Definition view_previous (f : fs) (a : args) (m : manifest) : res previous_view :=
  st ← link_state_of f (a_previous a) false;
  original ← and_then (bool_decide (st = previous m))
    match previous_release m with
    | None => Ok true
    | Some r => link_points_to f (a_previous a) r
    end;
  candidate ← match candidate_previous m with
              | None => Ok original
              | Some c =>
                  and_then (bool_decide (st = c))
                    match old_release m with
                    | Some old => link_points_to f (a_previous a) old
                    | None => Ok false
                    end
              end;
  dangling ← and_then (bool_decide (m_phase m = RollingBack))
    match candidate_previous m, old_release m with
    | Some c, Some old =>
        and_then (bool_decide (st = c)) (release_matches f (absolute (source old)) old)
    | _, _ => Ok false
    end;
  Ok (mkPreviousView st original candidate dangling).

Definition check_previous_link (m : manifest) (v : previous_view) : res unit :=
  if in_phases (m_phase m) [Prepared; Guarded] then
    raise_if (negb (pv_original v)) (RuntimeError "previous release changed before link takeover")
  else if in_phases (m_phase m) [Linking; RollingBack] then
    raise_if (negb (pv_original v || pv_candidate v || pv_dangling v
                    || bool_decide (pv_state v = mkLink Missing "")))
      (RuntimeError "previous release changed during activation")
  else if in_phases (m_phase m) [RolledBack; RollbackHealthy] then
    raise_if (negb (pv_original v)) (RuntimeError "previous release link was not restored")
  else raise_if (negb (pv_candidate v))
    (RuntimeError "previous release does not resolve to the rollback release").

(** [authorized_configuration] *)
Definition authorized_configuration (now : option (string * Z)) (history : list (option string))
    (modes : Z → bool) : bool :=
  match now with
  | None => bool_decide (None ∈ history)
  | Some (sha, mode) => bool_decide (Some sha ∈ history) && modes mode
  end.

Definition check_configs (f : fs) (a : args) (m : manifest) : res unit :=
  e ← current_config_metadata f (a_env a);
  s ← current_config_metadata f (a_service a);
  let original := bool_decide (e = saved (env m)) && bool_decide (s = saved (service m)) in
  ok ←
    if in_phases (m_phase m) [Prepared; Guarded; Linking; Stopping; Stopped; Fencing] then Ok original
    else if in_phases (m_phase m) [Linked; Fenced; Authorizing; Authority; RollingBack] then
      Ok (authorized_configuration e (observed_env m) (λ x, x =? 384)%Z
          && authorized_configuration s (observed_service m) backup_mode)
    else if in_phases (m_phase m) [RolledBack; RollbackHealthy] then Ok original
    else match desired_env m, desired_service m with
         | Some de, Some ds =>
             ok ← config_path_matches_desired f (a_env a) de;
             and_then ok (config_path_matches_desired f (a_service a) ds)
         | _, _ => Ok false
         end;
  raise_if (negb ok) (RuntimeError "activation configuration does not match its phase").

==*==

## [PROBLEM TO SOLVE]
Please reproduce every line of the material word for word.

## [FINISHED TASK]
Definition view_previous (f : fs) (a : args) (m : manifest) : res previous_view :=
  st ← link_state_of f (a_previous a) false;
  original ← and_then (bool_decide (st = previous m))
    match previous_release m with
    | None => Ok true
    | Some r => link_points_to f (a_previous a) r
    end;
  candidate ← match candidate_previous m with
              | None => Ok original
              | Some c =>
                  and_then (bool_decide (st = c))
                    match old_release m with
                    | Some old => link_points_to f (a_previous a) old
                    | None => Ok false
                    end
              end;
  dangling ← and_then (bool_decide (m_phase m = RollingBack))
    match candidate_previous m, old_release m with
    | Some c, Some old =>
        and_then (bool_decide (st = c)) (release_matches f (absolute (source old)) old)
    | _, _ => Ok false
    end;
  Ok (mkPreviousView st original candidate dangling).

Definition check_previous_link (m : manifest) (v : previous_view) : res unit :=
  if in_phases (m_phase m) [Prepared; Guarded] then
    raise_if (negb (pv_original v)) (RuntimeError "previous release changed before link takeover")
  else if in_phases (m_phase m) [Linking; RollingBack] then
    raise_if (negb (pv_original v || pv_candidate v || pv_dangling v
                    || bool_decide (pv_state v = mkLink Missing "")))
      (RuntimeError "previous release changed during activation")
  else if in_phases (m_phase m) [RolledBack; RollbackHealthy] then
    raise_if (negb (pv_original v)) (RuntimeError "previous release link was not restored")
  else raise_if (negb (pv_candidate v))
    (RuntimeError "previous release does not resolve to the rollback release").

(** [authorized_configuration] *)
Definition authorized_configuration (now : option (string * Z)) (history : list (option string))
    (modes : Z → bool) : bool :=
  match now with
  | None => bool_decide (None ∈ history)
  | Some (sha, mode) => bool_decide (Some sha ∈ history) && modes mode
  end.

Definition check_configs (f : fs) (a : args) (m : manifest) : res unit :=
  e ← current_config_metadata f (a_env a);
  s ← current_config_metadata f (a_service a);
  let original := bool_decide (e = saved (env m)) && bool_decide (s = saved (service m)) in
  ok ←
    if in_phases (m_phase m) [Prepared; Guarded; Linking; Stopping; Stopped; Fencing] then Ok original
    else if in_phases (m_phase m) [Linked; Fenced; Authorizing; Authority; RollingBack] then
      Ok (authorized_configuration e (observed_env m) (λ x, x =? 384)%Z
          && authorized_configuration s (observed_service m) backup_mode)
    else if in_phases (m_phase m) [RolledBack; RollbackHealthy] then Ok original
    else match desired_env m, desired_service m with
         | Some de, Some ds =>
             ok ← config_path_matches_desired f (a_env a) de;
             and_then ok (config_path_matches_desired f (a_service a) ds)
         | _, _ => Ok false
         end;
  raise_if (negb ok) (RuntimeError "activation configuration does not match its phase").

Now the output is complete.